§ Aim of the task: Your task is to reproduce, exactly and only, the lines running from the line containing "-- intros [N|N];" to the end of the data below, both included.

§ Task material:
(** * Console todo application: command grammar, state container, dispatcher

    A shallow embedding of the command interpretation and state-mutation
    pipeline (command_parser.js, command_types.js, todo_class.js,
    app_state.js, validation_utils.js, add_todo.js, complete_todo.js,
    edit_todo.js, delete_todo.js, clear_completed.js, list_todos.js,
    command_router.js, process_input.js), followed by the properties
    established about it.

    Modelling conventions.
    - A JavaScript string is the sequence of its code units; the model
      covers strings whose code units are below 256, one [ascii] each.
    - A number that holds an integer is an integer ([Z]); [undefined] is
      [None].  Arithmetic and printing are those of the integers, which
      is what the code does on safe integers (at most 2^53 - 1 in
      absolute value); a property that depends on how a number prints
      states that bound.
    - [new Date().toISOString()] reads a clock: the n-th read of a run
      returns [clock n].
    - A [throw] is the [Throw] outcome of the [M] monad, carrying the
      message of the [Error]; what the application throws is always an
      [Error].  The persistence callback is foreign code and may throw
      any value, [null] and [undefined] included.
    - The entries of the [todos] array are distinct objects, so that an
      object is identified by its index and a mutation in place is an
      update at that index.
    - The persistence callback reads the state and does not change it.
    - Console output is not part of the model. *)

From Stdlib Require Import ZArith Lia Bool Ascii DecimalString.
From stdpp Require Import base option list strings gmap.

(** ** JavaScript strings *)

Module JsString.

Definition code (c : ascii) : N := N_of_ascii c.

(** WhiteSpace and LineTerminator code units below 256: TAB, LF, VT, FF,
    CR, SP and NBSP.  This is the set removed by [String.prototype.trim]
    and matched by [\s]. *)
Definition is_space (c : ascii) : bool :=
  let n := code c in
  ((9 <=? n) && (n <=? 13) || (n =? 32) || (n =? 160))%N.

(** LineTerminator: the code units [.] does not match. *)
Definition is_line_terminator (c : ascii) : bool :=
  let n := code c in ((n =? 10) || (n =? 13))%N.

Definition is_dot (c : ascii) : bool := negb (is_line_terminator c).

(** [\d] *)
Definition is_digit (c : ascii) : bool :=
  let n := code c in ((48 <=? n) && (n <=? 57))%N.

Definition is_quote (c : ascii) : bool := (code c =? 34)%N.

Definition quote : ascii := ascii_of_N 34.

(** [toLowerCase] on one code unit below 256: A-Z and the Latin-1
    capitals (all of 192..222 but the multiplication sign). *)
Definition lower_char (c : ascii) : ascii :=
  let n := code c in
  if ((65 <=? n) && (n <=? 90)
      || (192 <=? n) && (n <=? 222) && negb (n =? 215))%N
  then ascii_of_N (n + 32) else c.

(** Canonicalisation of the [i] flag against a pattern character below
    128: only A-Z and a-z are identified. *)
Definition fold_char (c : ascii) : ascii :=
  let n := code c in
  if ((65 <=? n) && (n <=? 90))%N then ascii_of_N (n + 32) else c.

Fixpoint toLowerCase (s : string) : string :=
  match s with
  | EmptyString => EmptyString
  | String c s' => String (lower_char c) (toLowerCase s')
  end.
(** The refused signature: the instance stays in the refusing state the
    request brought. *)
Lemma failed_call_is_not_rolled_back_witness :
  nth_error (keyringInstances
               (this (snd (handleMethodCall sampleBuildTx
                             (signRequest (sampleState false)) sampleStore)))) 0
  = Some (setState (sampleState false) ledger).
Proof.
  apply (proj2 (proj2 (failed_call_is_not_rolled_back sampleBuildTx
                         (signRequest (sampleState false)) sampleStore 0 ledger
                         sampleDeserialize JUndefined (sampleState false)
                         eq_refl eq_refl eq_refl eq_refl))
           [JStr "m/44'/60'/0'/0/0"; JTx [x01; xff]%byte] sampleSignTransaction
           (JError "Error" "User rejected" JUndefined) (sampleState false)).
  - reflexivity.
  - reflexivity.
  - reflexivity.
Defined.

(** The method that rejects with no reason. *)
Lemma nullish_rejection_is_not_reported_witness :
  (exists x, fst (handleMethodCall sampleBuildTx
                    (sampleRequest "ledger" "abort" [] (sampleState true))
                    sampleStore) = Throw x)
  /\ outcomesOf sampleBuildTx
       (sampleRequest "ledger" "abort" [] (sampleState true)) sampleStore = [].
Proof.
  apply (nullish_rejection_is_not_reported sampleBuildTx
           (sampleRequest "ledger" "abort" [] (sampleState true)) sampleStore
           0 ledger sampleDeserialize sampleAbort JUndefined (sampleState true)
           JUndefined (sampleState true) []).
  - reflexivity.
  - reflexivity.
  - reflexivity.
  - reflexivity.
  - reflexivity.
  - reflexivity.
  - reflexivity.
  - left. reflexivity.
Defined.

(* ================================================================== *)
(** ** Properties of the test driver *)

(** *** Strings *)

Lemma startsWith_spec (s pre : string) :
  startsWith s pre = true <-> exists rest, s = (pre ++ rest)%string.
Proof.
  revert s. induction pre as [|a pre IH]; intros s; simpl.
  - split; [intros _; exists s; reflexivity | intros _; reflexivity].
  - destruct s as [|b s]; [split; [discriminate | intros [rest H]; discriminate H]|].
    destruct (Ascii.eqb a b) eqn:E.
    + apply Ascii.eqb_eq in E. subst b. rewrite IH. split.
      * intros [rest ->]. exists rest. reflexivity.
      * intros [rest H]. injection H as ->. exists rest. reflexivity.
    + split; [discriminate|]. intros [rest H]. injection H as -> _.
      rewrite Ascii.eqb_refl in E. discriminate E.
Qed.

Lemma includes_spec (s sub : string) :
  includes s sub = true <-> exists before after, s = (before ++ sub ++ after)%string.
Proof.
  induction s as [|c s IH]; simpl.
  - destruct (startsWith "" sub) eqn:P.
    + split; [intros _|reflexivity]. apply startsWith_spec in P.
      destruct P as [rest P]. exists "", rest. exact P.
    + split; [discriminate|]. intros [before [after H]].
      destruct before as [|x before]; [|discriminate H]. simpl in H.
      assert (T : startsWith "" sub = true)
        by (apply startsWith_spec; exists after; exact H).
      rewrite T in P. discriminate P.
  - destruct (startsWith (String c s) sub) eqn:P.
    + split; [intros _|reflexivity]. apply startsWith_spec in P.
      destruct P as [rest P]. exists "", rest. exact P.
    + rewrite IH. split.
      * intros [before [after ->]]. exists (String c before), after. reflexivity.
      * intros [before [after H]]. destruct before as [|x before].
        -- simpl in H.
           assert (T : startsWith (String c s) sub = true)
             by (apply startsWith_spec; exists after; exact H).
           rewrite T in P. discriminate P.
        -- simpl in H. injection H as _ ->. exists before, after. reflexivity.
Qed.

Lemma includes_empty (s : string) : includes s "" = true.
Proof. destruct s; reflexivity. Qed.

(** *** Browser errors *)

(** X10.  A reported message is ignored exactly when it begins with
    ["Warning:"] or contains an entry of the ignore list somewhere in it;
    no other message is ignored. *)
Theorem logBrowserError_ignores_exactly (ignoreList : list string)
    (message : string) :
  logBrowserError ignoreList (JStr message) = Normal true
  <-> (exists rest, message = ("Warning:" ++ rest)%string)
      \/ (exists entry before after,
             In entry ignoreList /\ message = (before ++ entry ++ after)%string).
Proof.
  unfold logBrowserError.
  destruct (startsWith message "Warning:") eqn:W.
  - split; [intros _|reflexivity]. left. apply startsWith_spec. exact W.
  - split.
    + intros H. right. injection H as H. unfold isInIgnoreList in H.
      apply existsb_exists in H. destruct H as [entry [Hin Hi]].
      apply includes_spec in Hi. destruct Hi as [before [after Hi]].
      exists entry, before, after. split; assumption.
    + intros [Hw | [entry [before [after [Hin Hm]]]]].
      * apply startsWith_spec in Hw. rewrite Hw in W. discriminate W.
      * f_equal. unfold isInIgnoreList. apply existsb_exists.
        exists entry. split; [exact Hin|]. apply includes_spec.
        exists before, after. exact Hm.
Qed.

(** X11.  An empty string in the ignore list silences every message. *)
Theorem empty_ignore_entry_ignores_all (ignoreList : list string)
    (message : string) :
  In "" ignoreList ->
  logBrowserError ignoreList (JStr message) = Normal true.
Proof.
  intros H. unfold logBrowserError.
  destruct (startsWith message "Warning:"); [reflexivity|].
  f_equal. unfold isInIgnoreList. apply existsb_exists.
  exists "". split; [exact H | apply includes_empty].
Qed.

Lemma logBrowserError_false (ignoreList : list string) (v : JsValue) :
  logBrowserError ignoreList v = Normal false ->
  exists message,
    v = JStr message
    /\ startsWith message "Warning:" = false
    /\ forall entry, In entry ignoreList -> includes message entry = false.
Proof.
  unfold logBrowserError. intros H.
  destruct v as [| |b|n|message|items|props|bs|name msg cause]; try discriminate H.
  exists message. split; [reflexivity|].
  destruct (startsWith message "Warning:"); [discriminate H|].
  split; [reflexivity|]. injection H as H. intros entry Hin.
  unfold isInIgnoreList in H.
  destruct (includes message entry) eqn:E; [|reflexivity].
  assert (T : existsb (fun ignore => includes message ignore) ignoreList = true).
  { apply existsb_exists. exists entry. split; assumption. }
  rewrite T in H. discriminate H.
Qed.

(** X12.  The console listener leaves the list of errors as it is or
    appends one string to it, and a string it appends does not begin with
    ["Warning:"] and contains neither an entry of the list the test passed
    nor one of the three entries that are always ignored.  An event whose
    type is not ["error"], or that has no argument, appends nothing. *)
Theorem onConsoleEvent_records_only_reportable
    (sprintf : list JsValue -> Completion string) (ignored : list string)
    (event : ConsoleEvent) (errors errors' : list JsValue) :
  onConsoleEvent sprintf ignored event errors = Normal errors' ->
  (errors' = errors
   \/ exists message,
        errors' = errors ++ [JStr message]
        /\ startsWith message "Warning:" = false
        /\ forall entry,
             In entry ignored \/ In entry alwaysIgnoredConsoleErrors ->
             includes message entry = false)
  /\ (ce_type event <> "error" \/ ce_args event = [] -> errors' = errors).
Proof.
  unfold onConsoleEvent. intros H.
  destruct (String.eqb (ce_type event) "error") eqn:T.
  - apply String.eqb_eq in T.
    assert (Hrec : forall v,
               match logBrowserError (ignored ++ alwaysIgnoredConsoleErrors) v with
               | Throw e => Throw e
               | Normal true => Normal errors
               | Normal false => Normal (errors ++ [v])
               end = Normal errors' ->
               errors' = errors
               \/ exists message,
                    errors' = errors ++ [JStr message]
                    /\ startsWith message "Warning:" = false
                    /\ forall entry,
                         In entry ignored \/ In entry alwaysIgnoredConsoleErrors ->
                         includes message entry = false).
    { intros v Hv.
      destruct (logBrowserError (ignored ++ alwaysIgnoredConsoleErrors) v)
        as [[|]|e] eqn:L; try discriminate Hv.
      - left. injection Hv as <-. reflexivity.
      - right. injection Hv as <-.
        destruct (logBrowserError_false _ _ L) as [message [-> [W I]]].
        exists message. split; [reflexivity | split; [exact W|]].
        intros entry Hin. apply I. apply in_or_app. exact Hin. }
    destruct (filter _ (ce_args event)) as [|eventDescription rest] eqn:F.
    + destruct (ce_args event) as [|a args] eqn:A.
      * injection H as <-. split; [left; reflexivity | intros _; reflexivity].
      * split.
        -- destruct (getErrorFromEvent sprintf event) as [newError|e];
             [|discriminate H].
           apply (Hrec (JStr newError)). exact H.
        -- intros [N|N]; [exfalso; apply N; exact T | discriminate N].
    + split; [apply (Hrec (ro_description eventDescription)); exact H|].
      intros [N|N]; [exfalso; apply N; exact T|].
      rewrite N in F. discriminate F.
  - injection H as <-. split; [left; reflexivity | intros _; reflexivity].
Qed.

§ Solution:
        -- intros [N|N]; [exfalso; apply N; exact T | discriminate N].
    + split; [apply (Hrec (ro_description eventDescription)); exact H|].
      intros [N|N]; [exfalso; apply N; exact T|].
      rewrite N in F. discriminate F.
  - injection H as <-. split; [left; reflexivity | intros _; reflexivity].
Qed.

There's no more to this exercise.